> _Work order_
Reproduce, exactly and in full, only the lines below from the one containing "set_dom dm (set_heap" through the one containing "(** ** States an engine can be in *)".

> _Information given_

(** The danmaku at position [i] of the collection. *)
Definition danmaku_at (s : CreepyBird) (i : nat) : Danmaku :=
  default (scroll_at 0 0) (collection s !! i).

(** The state a round of the loop of [loadDanmaku] leaves. *)
Definition round (h : Host) (t : Q) (s : CreepyBird) : CreepyBird :=
  exec (loadDanmaku_body h t) s.

(** *** A video with room for one line *)

(** As [host_at], for a video 30 pixels high. *)
Definition narrow_host (t : Q) : Host :=
  {| clientWidth := 640; clientHeight := 30; currentTime := t; video_paused := false;
     rect_right := fun _ => 700%Q; offsetWidth := fun _ => 60%Q;
     playState := fun _ => Some PlayState.running |}.

(** Two scrolling comments at second 1, the last of their file. *)
Definition two_at_once : Xhr := Xhr_load 200 0 [tuple_at 1 0; tuple_at 1 0] "".

(** An engine playing them on that video. *)
Definition crowded : CreepyBird :=
  exec (show (narrow_host 1))
    (exec (load (narrow_host 1) parse_nothing "d.json" "json" two_at_once)
       (exec (attachToVideo (narrow_host 1) 0%nat) constructor)).

(** [crowded] two rounds into the tick at second 1, and the same state with
    another next index, allocator and trace. *)
Definition crowded2 : CreepyBird := round (narrow_host 1) 1 (round (narrow_host 1) 1 crowded).

Definition crowded_at (c hp : nat) (dm : list DomOp) : CreepyBird :=
  set_dom dm (set_heap hp (set_nextDanmakuIndex (Some c) crowded2)).

(** *** A video that shrinks *)

(** [playing] after the tick at second 0.95. *)
Definition showing : CreepyBird := exec (tick 5 (host_at (95 # 100))) playing.

(** As [host_at], for a video 200 pixels high. *)
Definition shrunk_host (t : Q) : Host :=
  {| clientWidth := 640; clientHeight := 200; currentTime := t; video_paused := false;
     rect_right := fun _ => 700%Q; offsetWidth := fun _ => 60%Q;
     playState := fun _ => Some PlayState.running |}.

(** [showing] once the resize observer has reported the new height. *)
Definition shrunk : CreepyBird :=
  exec (handle (shrunk_host (95 # 100)) parse_nothing Observer) showing.

(** ** Relating the state a method meets to the state it leaves *)

(** However [m] ends, the state it leaves is related by [R] to the one it
    met. *)
Definition respects (R : CreepyBird -> CreepyBird -> Prop) {A} (m : M A) : Prop :=
  forall s o s', m s = (o, s') -> R s s'.

(** [m] leaves [f] of the state as it was. *)
Abbreviation preserves f m := (respects (fun s s' => f s' = f s) m).

(** The order of the times of two danmaku. *)
Definition time_le (a b : Danmaku) : Prop := (time a <= time b)%Q.

(** ** States an engine can be in *)

(** The states reached from [constructor()] by events, on any hosts. *)
Inductive reachable (parse : Payload -> Outcome Parsed) : CreepyBird -> Prop :=
  | reachable_constructor : reachable parse constructor
  | reachable_handle (h : Host) (e : Event) (s : CreepyBird) :
      reachable parse s -> reachable parse (exec (handle h parse e) s).

(** The lines are distinct objects, allocated before now, and there are
    lines only while a video is attached. *)
Definition well_formed (s : CreepyBird) : Prop :=
  NoDup (map lid (_danmakuLines s)) /\
  Forall (fun l => (lid l < heap s)%nat) (_danmakuLines s) /\
  (_danmakuLines s <> [] -> is_Some (_videoElement s)).

(** Which objects the lines are, and the video. *)
Definition lines_shape (s : CreepyBird) : list nat * option nat :=
  (map lid (_danmakuLines s), _videoElement s).

(** The allocator only moves forward. *)
Definition heap_le (s s' : CreepyBird) : Prop := (heap s <= heap s')%nat.

(** The danmaku of a sequence of items. *)
Definition oids (items : list DanmakuItem) : list nat :=
  map (fun it => oid (danmaku it)) items.

(** The registry holds the danmaku on the lines, and none has two items. *)
Definition registry_exact (s : CreepyBird) : Prop :=
  registry_matches s /\ NoDup (visible (_danmakuLines s)).

(** The lines and the registry. *)
Definition lines_registry (s : CreepyBird) : list DanmakuLine * gset nat :=
  (_danmakuLines s, _activeDanmaku s).

(** The event runs a resize that can pop lines holding items: a resize to
    fewer lines, or an attach on an engine left with lines in Empty. *)
Definition may_discard (h : Host) (e : Event) (s : CreepyBird) : Prop :=
  match e with
  | Observer | Call_updateDanmakuLines =>
      Lines_ltb (calAvailableLines h s) (length (_danmakuLines s)) = true
  | Call_attachToVideo _ =>
      _state s = CreepyBirdState.Empty /\ _danmakuLines s <> []
  | _ => False
  end.

(** The states reached by events none of which may discard items. *)
Inductive reachable_keeping (parse : Payload -> Outcome Parsed) : CreepyBird -> Prop :=
  | keeping_constructor : reachable_keeping parse constructor
  | keeping_handle (h : Host) (e : Event) (s : CreepyBird) :
      reachable_keeping parse s -> ~ may_discard h e s ->
      reachable_keeping parse (exec (handle h parse e) s).

(** Strictly increasing times: no two danmaku at the same time. *)
Definition strictly_sorted_by_time (l : list Danmaku) : Prop :=
  forall i j di dj, (i < j)%nat -> l !! i = Some di -> l !! j = Some dj ->
    (time di < time dj)%Q.

(** * Properties *)

#[local] Set Warnings "-clear-no-such-hyp".

(** ** The time lookup *)

Lemma mid_bounds (lo hi : Z) : lo <= hi -> lo <= (lo + hi) / 2 <= hi.
Proof.
  intros H. split.
  - apply Z.div_le_lower_bound; lia.
  - apply Z.div_le_upper_bound; lia.
Qed.

Lemma sortedb_sound (l : list Danmaku) : sortedb l = true -> sorted_by_time l.
Proof.
  induction l as [| x r IH]; intros Hb i j di dj Hij Hi Hj.
  - by rewrite lookup_nil in Hi.
  - simpl in Hb. apply andb_true_iff in Hb as [Hx Hr].
    destruct i as [| i]; simpl in Hi.
    + injection Hi as <-. destruct j as [| j]; simpl in Hj.
      * injection Hj as <-. apply Qle_refl.
      * apply Qle_bool_iff.
        rewrite forallb_forall in Hx. apply Hx.
        apply list_elem_of_In, list_elem_of_lookup. eauto.
    + destruct j as [| j]; [lia |]. simpl in Hj.
      apply (IH Hr i j); [lia | done | done].
Qed.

> _Answer to this problem_
  set_dom dm (set_heap hp (set_nextDanmakuIndex (Some c) crowded2)).

(** *** A video that shrinks *)

(** [playing] after the tick at second 0.95. *)
Definition showing : CreepyBird := exec (tick 5 (host_at (95 # 100))) playing.

(** As [host_at], for a video 200 pixels high. *)
Definition shrunk_host (t : Q) : Host :=
  {| clientWidth := 640; clientHeight := 200; currentTime := t; video_paused := false;
     rect_right := fun _ => 700%Q; offsetWidth := fun _ => 60%Q;
     playState := fun _ => Some PlayState.running |}.

(** [showing] once the resize observer has reported the new height. *)
Definition shrunk : CreepyBird :=
  exec (handle (shrunk_host (95 # 100)) parse_nothing Observer) showing.

(** ** Relating the state a method meets to the state it leaves *)

(** However [m] ends, the state it leaves is related by [R] to the one it
    met. *)
Definition respects (R : CreepyBird -> CreepyBird -> Prop) {A} (m : M A) : Prop :=
  forall s o s', m s = (o, s') -> R s s'.

(** [m] leaves [f] of the state as it was. *)
Abbreviation preserves f m := (respects (fun s s' => f s' = f s) m).

(** The order of the times of two danmaku. *)
Definition time_le (a b : Danmaku) : Prop := (time a <= time b)%Q.

(** ** States an engine can be in *)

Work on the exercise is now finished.